Scale A Fish

Fish and sea food are by far my favorite protein sources and I love to eat them just as much as I love to cook them. I often get so excited when I am in the fish market, that I buy my fish and run back home as fast as I can. Only to realize when I get home, that I forgot to get the fish cleaned at the market!  If you ever end up with a fish that needs to be cleaned, don’t be discouraged, it only takes 7 to 10 minutes for a 2 lb fish.

Certain online sources would recommend that you set a table in the backyard and scrape the scales off, then hose them away. That will certainly work, but your backyard will smell like fish for a few days, and the scales will attract flies as well as the neighborhood cats.

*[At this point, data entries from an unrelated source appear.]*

Lemma harvest_shell_keeps (seen ms : list str) :
  NoDup ms /\ Forall (fun m => identifier m /\ m <> lit "operator") ms ->
  NoDup (AddShellNodes.harvest seen ms) /\
  Forall (fun m => identifier m /\ m <> lit "operator") (AddShellNodes.harvest seen ms).
Proof.
  intros H. unfold AddShellNodes.harvest. destruct seen as [|line seen]; [exact H|].
  destruct (search_group 1 AddShellNodes.method_re line) as [name|] eqn:E; [|exact H].
  destruct (negb (str_eqb name [])); cbn [andb]; [|exact H].
  destruct (negb (mem name [lit "~"; lit "operator"])) eqn:K; cbn [andb]; [|exact H].
  destruct (mem name ms) eqn:M; cbn [negb]; [exact H|].
  apply snoc_new; [exact H | exact M|]. split.
  - exact (search_group_names 1 _ _ names_shell_method_re E).
  - now apply not_special_operator.
Qed.

Lemma harvest_all_keeps (seen ms : list str) :
  method_names ms -> method_names (UpdateNodeTitles.harvest_all seen ms).
Proof.
  intros H. unfold UpdateNodeTitles.harvest_all. destruct seen as [|line seen]; [exact H|].
  destruct (search_group 1 UpdateNodeTitles.method_re line) as [name|] eqn:E; [|exact H].
  destruct (negb (str_eqb name [])); cbn [andb]; [|exact H].
  destruct (Shared.not_special name) eqn:K; cbn [andb]; [|exact H].
  destruct (negb (mem name Shared.EXCLUDE_METHODS)) eqn:X; [|exact H].
  assert (N : method_name name).
  { split; [|split].
    - exact (search_group_names 1 _ _ names_titles_method_re E).
    - now apply not_special_operator.
    - apply mem_false. now apply negb_true_iff. }
  destruct (UpdateNodeTitles.enclosing_class (line :: seen)) as [cn|].
  - destruct (negb (str_eqb cn []) && str_eqb name cn); [exact H|].
    destruct (mem name ms) eqn:M; [exact H|].
    now apply snoc_new.
  - destruct (mem name ms) eqn:M; [exact H|].
    now apply snoc_new.
Qed.

Lemma harvest_public_keeps (seen ms : list str) :
  NoDup ms /\ Forall (fun m => method_name m /\ interacts m) ms ->
  NoDup (UpdateNodeTitles.harvest_public seen ms) /\
  Forall (fun m => method_name m /\ interacts m)
         (UpdateNodeTitles.harvest_public seen ms).
Proof.
  intros H. unfold UpdateNodeTitles.harvest_public.
  destruct seen as [|line seen]; [exact H|].
  destruct (UpdateNodeTitles.first_match UpdateNodeTitles.method_patterns line)
    as [m|] eqn:E; [|exact H].
  destruct (group 2 m) as [name|] eqn:G; [|exact H].
  destruct (negb (str_eqb name [])); cbn [andb]; [|exact H].
  destruct (negb (mem name [lit "~"; lit "operator"; lit "ConnectionManager"])) eqn:K;
    cbn [andb]; [|exact H].
  destruct (any_in Shared.INTERACTION_KEYWORDS (lower name)) eqn:I; cbn [andb]; [|exact H].
  destruct (negb (mem name Shared.EXCLUDE_METHODS)) eqn:X; cbn [andb]; [|exact H].
  destruct (mem name ms) eqn:M; cbn [negb]; [exact H|].
  apply snoc_new; [exact H | exact M|]. split; [split; [|split]|].
  - exact (first_match_names _ names_method_patterns E G).
  - rewrite negb_true_iff, mem_false in K. intros Eq. apply K. subst. right. now left.
  - apply mem_false. now apply negb_true_iff.
  - exact I.
Qed.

It is possible to clean your fish in the kitchen, and here is how to proceed:

Find a dish wide enough to fit your fish and deep enough to soak your fish in water. Then hold the fish with one hand, and scrape the scales with a knife in your other hand, starting from the tail and going up towards the head, one side at a time. Make sure you scrape the scales under the water, otherwise the scales will fly everywhere in your kitchen




Once you have cleaned the scales, cut off the pectoral (side) fins, then locate the fish’s anus with your fingers, insert the knife and cut open from the anus to the head. Get rid of the entrails, and cut off the pelvic fins as well.





Cutting off the fish’s head is optional, I usually do if I am frying the fish, otherwise, I do not. I do however recommend that you don’t cut off the dorsal and anal fins, for a better presentation and also because you may end up with tiny broken bones in your dish.